# The Liquid Metal Blokus Duo Design

Erik Altman Joshua S. Auerbach David F. Bacon

Ioana Baldini

Stephen J. Fink Rodric M. Rabbah

IBM T. J. Watson Research Center

Yorktown Heights, NY USA

{ealtman,josh,bacon,ioana,perry,sjfink,rabbah}@us.ibm.com

6

9 10

Abstract—This paper describes the Liquid Metal entry in the 2013 ICFPT Design Competition. The Liquid Metal system provides a high-level language called Lime and a toolchain targeting FPGAs. Lime allowed us to use standard software development processes for programming, debugging, and performance tuning our FPGA design. We believe such iteration and refinement are far more challenging with low-level languages and design tools commonly used for FPGA development.

Perry Cheng

## I. INTRODUCTION

The vast majority of hardware designers employ design languages such as VHDL and Verilog, which provide a lower level of abstraction than languages used for software development. Using such tools, FPGA design requires much more time, effort, and expertise than programming equivalent functionality in software.

To make hardware design easier, many projects have investigated hardware synthesis from higher-level languages; see [1] for a recent survey. To evaluate whether or not high-level synthesis is viable, we must answer a key question: Using a high-level language, can a developer design hardware whose quality matches hardware designed with standard tools?

A design competition provides an attractive laboratory to test the question for a particular challenge. To this end, we have developed an entry for the 2013 ICFPT Blokus Duo Design Competition [2], described in this paper, built with the Liquid Metal system from IBM Research.

The Liquid Metal system provides a high-level language and toolchain targeting heterogeneous systems which mix CPUs, GPUs, and FPGAs. Liquid Metal is based on Lime [3], a Java-like language enhanced with constructs that express parallelism and isolation.

## II. BACKGROUND

Many previous publications (e.g. [4], [3]) describe various aspects of Liquid Metal, which provides a language (Lime) and toolchain for programming heterogeneous systems. In this section, we briefly review aspects of Liquid Metal germane to FPGA design.

The Liquid Metal system provides the Lime programming language with its compiler and runtime system, an Eclipsebased integrated development environment (Figure 2), and a built-in integrated build system (Limeforge) that drives vendor synthesis tools remotely on a separately managed server.

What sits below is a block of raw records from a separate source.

(* ===== verification/Browser.v ===== *)
(** * Browser: the context pool of [src/browser-worker/src/browser.ts]

    The pool is a heap of context objects addressed by handle plus the
    map [contextPool] from account id to handle, so that the context a
    job holds and the one the pool holds are visibly the same object.
    The operations are [getBrowserContext] (with the session restore),
    [saveBrowserSession], [takeScreenshot], [closeContext] and
    [closeAllContexts], in the monad [M] of [Model].  The section
    [Invariant] states the one-live-context-per-account invariant and
    proves that every operation keeps it; [Interleaving] models the
    awaits of concurrent acquisitions as a step relation. *)

From stdpp Require Import pretty.
From S2P Require Import Prelude Model.

Local Open Scope orch_scope.

(** ** Cookie jar *)

(** A cookie is identified by its name, domain and path; setting one
    replaces any cookie with the same key. *)
Definition cookie_key (c : Cookie) : string * string * string :=
  (ck_name c, ck_domain c, ck_path c).

Definition add_cookie (jar : list Cookie) (c : Cookie) : list Cookie :=
  filter (fun x => cookie_key x ≠ cookie_key c) jar ++ [c].

(** [context.addCookies(cookies)] *)
Definition addCookies (jar cookies : list Cookie) : list Cookie :=
  fold_left add_cookie cookies jar.

Definition jar_wf (jar : list Cookie) : Prop := NoDup (map cookie_key jar).

(** ** Context objects *)

Definition ctx_with_cookies (cs : list Cookie) (c : Context) : Context :=
  {| ctx_account := ctx_account c; ctx_cookies := cs; ctx_storage := ctx_storage c;
     ctx_init_scripts := ctx_init_scripts c; ctx_pages := ctx_pages c; ctx_open := ctx_open c |}.

Definition ctx_with_storage (st : gmap string string) (c : Context) : Context :=
  {| ctx_account := ctx_account c; ctx_cookies := ctx_cookies c; ctx_storage := st;
     ctx_init_scripts := ctx_init_scripts c; ctx_pages := ctx_pages c; ctx_open := ctx_open c |}.

(** [page.addInitScript(ls => Object.assign(window.localStorage, ls), ls)] *)
Definition ctx_add_script (ls : gmap string string) (c : Context) : Context :=
  {| ctx_account := ctx_account c; ctx_cookies := ctx_cookies c; ctx_storage := ctx_storage c;
     ctx_init_scripts := ctx_init_scripts c ++ [ls]; ctx_pages := ctx_pages c;
     ctx_open := ctx_open c |}.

Lime extends Java with constructs to express parallelism, isolation, bounded types, and stream dataflow. A Lime program

| <pre>public interface Player {</pre>     |
|------------------------------------------|
| /** Returns some descriptive name */     |
| <pre>public string getName();</pre>      |
|                                          |
| /** Resets the state of the game to g */ |
| <pre>public void reset(Game g);</pre>    |
|                                          |
| /** Computes the next move to play */    |
| <pre>public Move nextMove(Move m);</pre> |
| }                                        |
|                                          |

Fig. 1. Blokus Player interface

can run on any Java Virtual Machine, so the programmer can develop and debug on a standard workstation with no specialized hardware. The compiler can translate all Lime code to JVM bytecode, and can additionally compile a subset of the language to Verilog for execution on an FPGA or simulator.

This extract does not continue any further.